Monday, September 22, 2014

Segregated History Day in Oklahoma

I was having a wonderful discussion with a colleague this morning concerning an upcoming event presented by the Oklahoma Genealogical Society. On the surface this would appear to be a nice event that is being supported by the state institution known as the Oklahoma Historical Society and the federal institution we know as the National Archives and Record Administration located in Dallas Ft. Worth, Texas.  

You throw in a little as a supporter an active participant with some special emphasis on the so called Five Civilized Tribes and one would have a feeling that the history of Oklahoma and Native Americans has some significant to these institutions and deserve to have their unique history represented with tours, storytelling and some actual cultural events that represent the true history of Indian Territory as well the state of Oklahoma.

Clearly the events planned seem well thought out and with fees for the events, tours and various learning sessions; it is not an unusual undertaking unless you are a descendant of a Indian Territory Freedman.

As hard as I looked there was not one mention of the freedmen in the history of Indian Territory, Oklahoma Territory or the state of Oklahoma in any of the syllabuses for the weekends programming.

If the event is by a genealogical society for “Oklahoma” and they are using taxpayer institutions to conduct these events, why are not all of the state’s citizens being represented in this program and to the point, why not the genealogy and history of the former slaves of the Cherokee, Chickasaw, Choctaw, Creek and Seminole Indians who seem to have a major role in the event?

It is almost like the Oklahoma Historical Society, Oklahoma Genealogical Society, and the National Archives are participating in the perpetuation of a segregated history of the “Twin Territories” and the state of Oklahoma.

Clearly the freedmen have a genealogy and history that runs parallel to the five tribes because they were an integral part of the tribes from the infamous “Trail of Tears” to the Civil War, through the period before statehood and up to today, yet there is no mention of this history to the point that makes you wonder if the history of the freedmen is being ignored, marginalized or segregated from the true history and genealogy of Indian Territory, the Five Civilized Tribes and the state of Oklahoma.

Truly remarkable when you stop and think about it, when you see there is a session on the Dawes Commission records, it is a fact that a good portion of those records pertain to people of African and African-Native descent.
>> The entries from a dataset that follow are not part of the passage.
(** With a working random source the request-id plugin always gives the
    request one identifier, in the request state and as the only value of its
    header: the inbound one if it was single and valid, else a well-formed
    version 4 UUID; other fields are untouched, and (when the length limit
    admits a UUID) the next gateway on the path keeps the identifier. *)
Theorem requestID_assigned p source h : length source = 16%nat → Forall (fun x => 0 ≤ x < 256) source →
  ∃ h' id, requestID_OnRequest p (Some source) h = Some (h', id) ∧
    h' !! canonical_header_key (ri_headerName p) = Some [id] ∧
    (∀ k, k ≠ canonical_header_key (ri_headerName p) → h' !! k = h !! k) ∧
    (header_Values h (ri_headerName p) = [id] ∧ validInboundRequestID id (ri_maxLength p) = true ∨ uuid_v4 id) ∧
    (36 ≤ ri_maxLength p → ∀ random, requestID_OnRequest p random h' = Some (h', id)).
Proof.
  intros Hlen Hall. destruct (generateUUIDv4_shape source Hlen Hall) as (uuid & Hgen & Huuid).
  set (name := ri_headerName p). set (kept := fun id => header_Values h name = [id] ∧ validInboundRequestID id (ri_maxLength p) = true).
  assert (Hid : ∃ id, requestID_OnRequest p (Some source) h = Some (header_Set h name id, id) ∧ (kept id ∨ uuid_v4 id)).
  { unfold requestID_OnRequest. fold name. rewrite Hgen. simpl. unfold kept.
    destruct (header_Values h name) as [|v [|w vs]]; [by exists uuid; auto| |by exists uuid; auto].
    destruct (validInboundRequestID v (ri_maxLength p)) eqn:Hv; [by exists v; auto|by exists uuid; auto]. }
  destruct Hid as (id & Heq & Hor). exists (header_Set h name id), id. split_and!; [done|apply lookup_insert_eq| |done|].
  - intros k Hk. by apply lookup_insert_ne.
  - intros Hmax random. assert (Hvalid : validInboundRequestID id (ri_maxLength p) = true).
    { destruct Hor as [[_ ?]|?]; [done|by apply validInboundRequestID_uuid]. }
    rewrite (requestID_OnRequest_kept p random _ id); [|unfold header_Values, header_Set; by rewrite lookup_insert_eq|done].
    unfold header_Set. by rewrite insert_insert_eq.
Qed.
How in good conscientious can these institutions and fail to specifically include this portion of the population in this program?

What, do we have to do, conduct our own segregated program of bus tours and genealogy sessions to become a part of the history of Indian Territory and state of Oklahoma? Instead of calling it Ancestry Day in Oklahoma they should call it Segregated History Day in Oklahoma. 
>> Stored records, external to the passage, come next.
(* ===== verification/Builder.v ===== *)
(** * Snapshot building ([internal/runtime/{validate,builder,snapshot}.go])

    A configuration revision is validated, its references are resolved against
    the prepared upstream plans, the plugin chain of every route is compiled,
    and the routes are handed to the router under their position. The theorems
    show that a snapshot is built only from a well-formed resource set, that
    every compiled route carries the plan, chain and policies its resource
    names, and that matching a request never leaves the route table and finds
    the route the router's precedence prescribes. Cloning resources is the
    identity here; error causes are left out. *)

From S2P Require Import Prelude GoStrings NetAddr Pattern Predicate Router RouterTrie RouterSearch RouterCorrect HttpHeader Plugins.
From S2P Require Import Apportion Wrr HashKey Chash Url Resources UpstreamConfig X509 Fingerprint Health Budget RefTable Plan Registry DownstreamTLS.
#[local] Open Scope string_scope.
#[local] Open Scope Z_scope.
#[local] Open Scope list_scope.

(** ** Resources ([internal/model/resources.go]) *)

Record WebSocketPolicyOverride := mkWebSocketOverride {
  wo_enabled : option bool;
  wo_idleTimeout : option Z;
}.

Record WebSocketPolicy := mkWebSocketPolicy { ws_enabled : bool; ws_idleTimeout : Z }.

Record RouteResiliencePolicy := mkResilience {
  rr_totalTimeout : option Z;
  rr_maxAttempts : option Z;
  rr_methods : option (list string);
  rr_retryOn : option RetryOnPolicy;
}.

Record Route := mkRoute {
  rt_id : string;
  rt_priority : Z;
  rt_match : RouteMatch;
  rt_serviceRef : string;
  rt_upstreamRef : string;
  rt_plugins : list PluginAttachment;
  rt_resilience : RouteResiliencePolicy;
  rt_webSocket : WebSocketPolicyOverride;
}.

Record Service := mkService {
  sv_id : string;
  sv_upstreamRef : string;
  sv_plugins : list PluginAttachment;
  sv_webSocket : WebSocketPolicyOverride;
}.

Record ResourceSet := mkResourceSet {
  rs_routes : list Route;
  rs_services : list Service;
  rs_upstreams : list Upstream;
  rs_certificates : list (option Certificate);
  rs_downstreamTLS : option DownstreamTLSPolicy;
  rs_trustBundles : list (option TrustBundle);
}.

Definition DefaultWebSocketIdleTimeout : Z := 60 * 1000000000.

(** ** Errors ([errors.go]) *)

Inductive BuildStage := StageValidate | StageResolve | StagePlugin | StageRouter.

Record BuildError := mkBuildError {
  be_code : string;
  be_stage : BuildStage;
  be_revision : Z;
  be_resourceKind : string;
  be_resourceID : string;
  be_field : string;
}.

(** ** Validation ([validate.go]) *)

Section Validate.
Context (revision : Z).

Definition reject (code : string) (stage : BuildStage) (kind id field : string) : result BuildError unit :=
  Err (mkBuildError code stage revision kind id field).

Fixpoint checkIDs (all : list (string * string)) (seen : gset (string * string)) : result BuildError unit :=
  match all with
  | [] => Ok tt
  | (kind, id) :: all =>
      if String.eqb (trim_space id) "" || negb (String.eqb (trim_space id) id)
      then reject "RESOURCE_ID_INVALID" StageValidate kind id "id"
      else if bool_decide ((kind, id) ∈ seen)
      then reject "RESOURCE_ID_DUPLICATE" StageValidate kind id "id"
      else checkIDs all ({[(kind, id)]} ∪ seen)
  end.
At some point the tribes, NARA, OHS, and Ancestry will have to come to the conclusion, there were people of African and African-Native descent involved in this history and their story deserves as much attention as everyone else!
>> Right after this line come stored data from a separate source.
Fixpoint loadCertificates (index : nat) (sourceBytes : Z) (certificates : list certificateDocumentV5)
    : result configError (Z * list (option Certificate)) :=
  match certificates with
  | [] => Ok (sourceBytes, [])
  | c :: certificates =>
    '(certificate, count) ← map_err (MaterialFailed (indexed "certificates" index))
      (loadCertificate (cd_id c) (cd_certificateFile c) (cd_privateKeyFile c));
    sourceBytes ← addBytes sourceBytes count;
    '(sourceBytes, rest) ← loadCertificates (S index) sourceBytes certificates;
    Ok (sourceBytes, Some certificate :: rest)
  end.

Definition convertV5 (wire : documentV5 C) : result configError (BootstrapConfig * ResourceSet) :=
  _ ← validateMaterialDocumentsV5 (d5_certificates wire) (d5_trustBundles wire);
  '(bootstrap, resources) ← convertV4 (mkDocumentV4 apiVersionV1Alpha4 (d5_runtime wire) (d5_listeners wire) (d5_server wire) (d5_telemetry wire)
    (d5_routes wire) (d5_services wire) (upstreamV4_of_V5 <$> d5_upstreams wire));
  let upstreams := zip_with transportV5 (rs_upstreams resources) (d5_upstreams wire) in
  '(sourceBytes, bundles) ← loadBundles 0 0 (d5_trustBundles wire);
  '(_, certificates) ← loadCertificates 0 sourceBytes (d5_certificates wire);
  Ok (bootstrap, mkResourceSet (rs_routes resources) (rs_services resources) upstreams certificates (rs_downstreamTLS resources) bundles).

(** ** Versions 6 and 7 ([wire_v1alpha6.go], [wire_v1alpha7.go]) *)

Definition convertWebSocketV6 (field : string) (wire : websocketDocumentV6) : result configError WebSocketPolicyOverride :=
  match wd_idleTimeout wire with
  | None => Ok (mkWebSocketOverride (wd_enabled wire) None)
  | Some raw =>
    duration ← parseDuration (field +:+ ".idle_timeout") raw;
    if duration <? 0 then invalid (field +:+ ".idle_timeout") else Ok (mkWebSocketOverride (wd_enabled wire) (Some duration))
  end.

Definition set_routeWebSocket (r : Route) (policy : WebSocketPolicyOverride) : Route :=
  mkRoute (rt_id r) (rt_priority r) (rt_match r) (rt_serviceRef r) (rt_upstreamRef r) (rt_plugins r) (rt_resilience r) policy.
Definition set_serviceWebSocket (s : Service) (policy : WebSocketPolicyOverride) : Service :=
  mkService (sv_id s) (sv_upstreamRef s) (sv_plugins s) policy.

Definition routeWebSocketLoop (index : nat) (pair : Route * routeDocumentV6 C) : result configError Route :=
  policy ← convertWebSocketV6 (indexed "routes" index +:+ ".websocket") (r6_webSocket pair.2); Ok (set_routeWebSocket pair.1 policy).
Definition serviceWebSocketLoop (index : nat) (pair : Service * serviceDocumentV6 C) : result configError Service :=
  policy ← convertWebSocketV6 (indexed "services" index +:+ ".websocket") (s6_webSocket pair.2); Ok (set_serviceWebSocket pair.1 policy).

Definition convertV6 (wire : documentV6 C) : result configError (BootstrapConfig * ResourceSet) :=
  '(bootstrap, resources) ← convertV5 (mkDocumentV5 apiVersionV1Alpha5 (d6_runtime wire) (d6_listeners wire) (d6_server wire) (d6_telemetry wire)
    (d6_trustBundles wire) (d6_certificates wire) (r6_route <$> d6_routes wire) (s6_service <$> d6_services wire) (d6_upstreams wire));
  routes ← convertEach routeWebSocketLoop 0 (zip (rs_routes resources) (d6_routes wire));
  services ← convertEach serviceWebSocketLoop 0 (zip (rs_services resources) (d6_services wire));
  Ok (bootstrap, set_services (set_routes resources routes) services).

Definition set_downstreamTLS (rs : ResourceSet) (policy : option DownstreamTLSPolicy) : ResourceSet :=
  mkResourceSet (rs_routes rs) (rs_services rs) (rs_upstreams rs) (rs_certificates rs) policy (rs_trustBundles rs).

Definition convertV7 (wire : documentV7 C) : result configError (BootstrapConfig * ResourceSet) :=
  '(bootstrap, resources) ← convertV6 (mkDocumentV6 apiVersionV1Alpha6 (d7_runtime wire) (d7_listeners wire) (d7_server wire) (d7_telemetry wire)
    (d7_trustBundles wire) (d7_certificates wire) (d7_routes wire) (d7_services wire) (d7_upstreams wire));
  match d7_downstreamTLS wire with
  | None => Ok (bootstrap, resources)
  | Some policy => Ok (bootstrap, set_downstreamTLS resources (Some policy))
  end.
End Load.
End Convert.

(** ** Validation ([validate.go]) *)

(** A resolved TCP address: the text of its IP, if any, and whether it is the
    unspecified address. *)
Record tcpAddr := mkTCPAddr { ta_ip : option string; ta_unspecified : bool; ta_port : Z }.

Section Validate.
Context `{Unicode}.
Context (ResolveTCPAddr : string → option tcpAddr) (open : string → option file).

Definition normalizedListenAddress (raw : string) : option string :=
  if String.eqb (trim_space raw) "" then None
  else
    address ← ResolveTCPAddr raw;
    let host := match ta_ip address with
      | Some ip => if ta_unspecified address then "*" else ip
      | None => "*"
      end in
    Some (joinHostPort host (pretty (ta_port address))).

Definition validateReadableRegularFile (field path : string) : result configError unit :=
  if String.eqb (trim_space path) "" then invalid field
  else
    match open path with
    | None => invalid field
    | Some file =>
      match f_stat file with
      | None => invalid field
      | Some (regular, _) => if regular then Ok tt else invalid field
      end
    end.

Fixpoint validateAddresses (listeners : list (string * string)) (seen : gmap string string) : result configError unit :=
  match listeners with
  | [] => Ok tt
  | (name, address) :: listeners =>
    match normalizedListenAddress address with
    | None => invalid name
    | Some key =>
      match seen !! key with
      | Some previous => Err (ListenerConflict address previous name)
      | None => validateAddresses listeners (<[key := name]> seen)
      end
    end
  end.

Definition validateListeners (b : BootstrapConfig) : result configError unit :=
  _ ← validateAddresses [("listeners.http.address", bc_http b); ("listeners.https.address", tl_address (bc_https b));
                         ("listeners.admin.address", bc_admin b)] ∅;
  _ ← validateReadableRegularFile "listeners.https.certificate_file" (tl_certificateFile (bc_https b));
  validateReadableRegularFile "listeners.https.private_key_file" (tl_privateKeyFile (bc_https b)).

Fixpoint validateChecks (checks : list (string * bool)) : result configError unit :=
  match checks with [] => Ok tt | (field, valid) :: checks => if valid then validateChecks checks else invalid field end.

Definition validateServer (s : ServerConfig) : result configError unit :=
  validateChecks [("server.read_header_timeout", 0 <? sc_readHeaderTimeout s); ("server.idle_timeout", 0 <? sc_idleTimeout s);
    ("server.shutdown_timeout", 0 <? sc_shutdownTimeout s); ("server.max_header_bytes", 0 <? sc_maxHeaderBytes s);
    ("server.max_request_body_bytes", 0 <? sc_maxRequestBodyBytes s)].

Definition validateBootstrap (b : BootstrapConfig) : result configError unit :=
  _ ← validateListeners b; validateServer (bc_server b).

(** [url.Parse] fails or gives another scheme. *)
Definition legacyScheme (e : Endpoint) : bool :=
  match url_Parse (ep_url e) with Some parsed => String.eqb (u_scheme parsed) "http" | None => false end.

Fixpoint validateSchemes (field : string) (index : nat) (endpoints : list Endpoint) : result configError unit :=
  match endpoints with
  | [] => Ok tt
  | e :: endpoints => if legacyScheme e then validateSchemes field (S index) endpoints else invalid (indexed field index +:+ ".url")
  end.

Fixpoint validateLegacyUpstreamSchemes (index : nat) (upstreams : list Upstream) : result configError unit :=
  match upstreams with
  | [] => Ok tt
  | u :: upstreams =>
    _ ← validateSchemes (indexed "upstreams" index +:+ ".endpoints") 0 (up_endpoints u);
    validateLegacyUpstreamSchemes (S index) upstreams
  end.

(** One of the three loops of [validateResourceIDs]. *)
Fixpoint validateIDs (kind : string) (field : string) (index : nat) (ids : list string) (seen : gset string) : result configError unit :=
  match ids with
  | [] => Ok tt
  | raw :: ids =>
    let id := trim_space raw in
    if String.eqb id "" then invalid (indexed field index +:+ ".id")
    else if bool_decide (id ∈ seen) then Err (IDDuplicate kind id)
    else validateIDs kind field (S index) ids ({[id]} ∪ seen)
  end.

Definition config_validateResourceIDs (rs : ResourceSet) : result configError unit :=
  _ ← validateIDs "route" "routes" 0 (rt_id <$> rs_routes rs) ∅;
  _ ← validateIDs "service" "services" 0 (sv_id <$> rs_services rs) ∅;
  validateIDs "upstream" "upstreams" 0 (up_id <$> rs_upstreams rs) ∅.

Definition token_separators : string := "()<>@,;:\/[]?={} " +:+ String (ascii_of_nat 34) (String (ascii_of_nat 9) "").

(** A rune beyond ASCII starts with, or is, a byte beyond ASCII. *)
Definition token_byte (c : ascii) : bool :=
  is_ascii_byte c && (32 <=? byte_val c)%N && negb (byte_val c =? 127)%N && negb (contains_byte c token_separators).

Definition config_validHTTPToken (value : string) : bool := negb (String.eqb value "") && string_forallb token_byte value.

Fixpoint validateMethods (field : string) (index : nat) (methods : list string) (seen : gset string) : result configError (list string) :=
  match methods with
  | [] => Ok []
  | raw :: methods =>
    if negb (config_validHTTPToken raw) then invalid (indexed field index)
    else
      let method := to_upper raw in
      if bool_decide (method ∈ seen) then Err (MethodDuplicate field method)
      else
        rest ← validateMethods field (S index) methods ({[method]} ∪ seen);
        Ok (method :: rest)
  end.

(** The match with its methods in upper case. *)
Definition validateRouteMatch (index : nat) (m : RouteMatch) : result configError RouteMatch :=
  let field := indexed "routes" index +:+ ".match" in
  if negb (has_prefix (match_path m) "/") then invalid (field +:+ ".path")
  else if contains_any "?#" (match_path m) then invalid (field +:+ ".path")
  else
    match match_methods m with
    | [] => invalid (field +:+ ".methods")
    | _ =>
      methods ← validateMethods (field +:+ ".methods") 0 (match_methods m) ∅;
      Ok (mkRouteMatch (match_hosts m) (match_path m) methods (match_headers m) (match_queries m))
    end.

Definition validatePredicate (field : string) (p : Predicate) : result configError unit :=
  if String.eqb (trim_space (pred_name p)) "" then invalid (field +:+ ".name")
  else
    let values := pred_values p in
    match pred_operator p with
    | PredicateExists | PredicateNotExists => if Nat.eqb (length values) 0 then Ok tt else invalid (field +:+ ".values")
    | PredicateEquals | PredicateNotEquals => if Nat.eqb (length values) 1 then Ok tt else invalid (field +:+ ".values")
    | PredicateOneOf => if Nat.eqb (length values) 0 then invalid (field +:+ ".values") else Ok tt
    | PredicateUnsupported _ => invalid (field +:+ ".operator")
    end.

Fixpoint validatePredicates (field : string) (index : nat) (predicates : list Predicate) : result configError unit :=
  match predicates with
  | [] => Ok tt
  | p :: predicates => _ ← validatePredicate (indexed field index) p; validatePredicates field (S index) predicates
  end.

Fixpoint validatePluginAttachments (field : string) (index : nat) (plugins : list PluginAttachment) (seen : gset string) : result configError unit :=
  match plugins with
  | [] => Ok tt
  | a :: plugins =>
    if String.eqb (trim_space (pa_name a)) "" then invalid (indexed field index +:+ ".name")
    else if bool_decide (pa_name a ∈ seen) then Err (PluginDuplicate field (pa_name a))
    else validatePluginAttachments field (S index) plugins ({[pa_name a]} ∪ seen)
  end.

Definition serviceExists (services : list Service) (id : string) : bool := existsb (fun s => String.eqb (sv_id s) id) services.
Definition upstreamExists (upstreams : list Upstream) (id : string) : bool := existsb (fun u => String.eqb (up_id u) id) upstreams.

Definition set_match (r : Route) (m : RouteMatch) : Route :=
  mkRoute (rt_id r) (rt_priority r) m (rt_serviceRef r) (rt_upstreamRef r) (rt_plugins r) (rt_resilience r) (rt_webSocket r).

Definition validateRouteV2 (services : list Service) (upstreams : list Upstream) (index : nat) (r : Route) : result configError Route :=
  let field := indexed "routes" index in
  m ← validateRouteMatch index (rt_match r);
  let r := set_match r m in
  if Bool.eqb (String.eqb (rt_serviceRef r) "") (String.eqb (rt_upstreamRef r) "") then invalid field
  else if negb (String.eqb (rt_serviceRef r) "") && negb (serviceExists services (rt_serviceRef r)) then invalid (field +:+ ".service_ref")
  else if negb (String.eqb (rt_upstreamRef r) "") && negb (upstreamExists upstreams (rt_upstreamRef r)) then invalid (field +:+ ".upstream_ref")
  else
    _ ← validatePredicates (field +:+ ".match.headers") 0 (match_headers m);
    _ ← validatePredicates (field +:+ ".match.queries") 0 (match_queries m);
    _ ← validatePluginAttachments (field +:+ ".plugins") 0 (rt_plugins r) ∅;
    Ok r.

Definition config_validateRoute (upstreams : list Upstream) (index : nat) (r : Route) : result configError Route :=
  m ← validateRouteMatch index (rt_match r);
  if negb (upstreamExists upstreams (rt_upstreamRef r)) then invalid (indexed "routes" index +:+ ".upstream_ref")
  else Ok (set_match r m).

Definition config_validateService (upstreams : list Upstream) (index : nat) (s : Service) : result configError Service :=
  let field := indexed "services" index in
  if negb (upstreamExists upstreams (sv_upstreamRef s)) then invalid (field +:+ ".upstream_ref")
  else _ ← validatePluginAttachments (field +:+ ".plugins") 0 (sv_plugins s) ∅; Ok s.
...or do we have to do it ourselves?


  1. It is a bit disheartening to see little to NO representation of African American history/culture/ancestry on the program for this event. Makes me want to ask---whose ancestry is relevant on Ancestry Day?

    But to be fair---where is there any activity displayed that features African American history---being conducted by the African American population itself?


    1. I've started a division of history that presents the unique and hidden history of African American people among Natives to the public. My office is based in Ada. I am a Black Chickasaw by blood member as well as a descendant of slaves owned by the Colberts.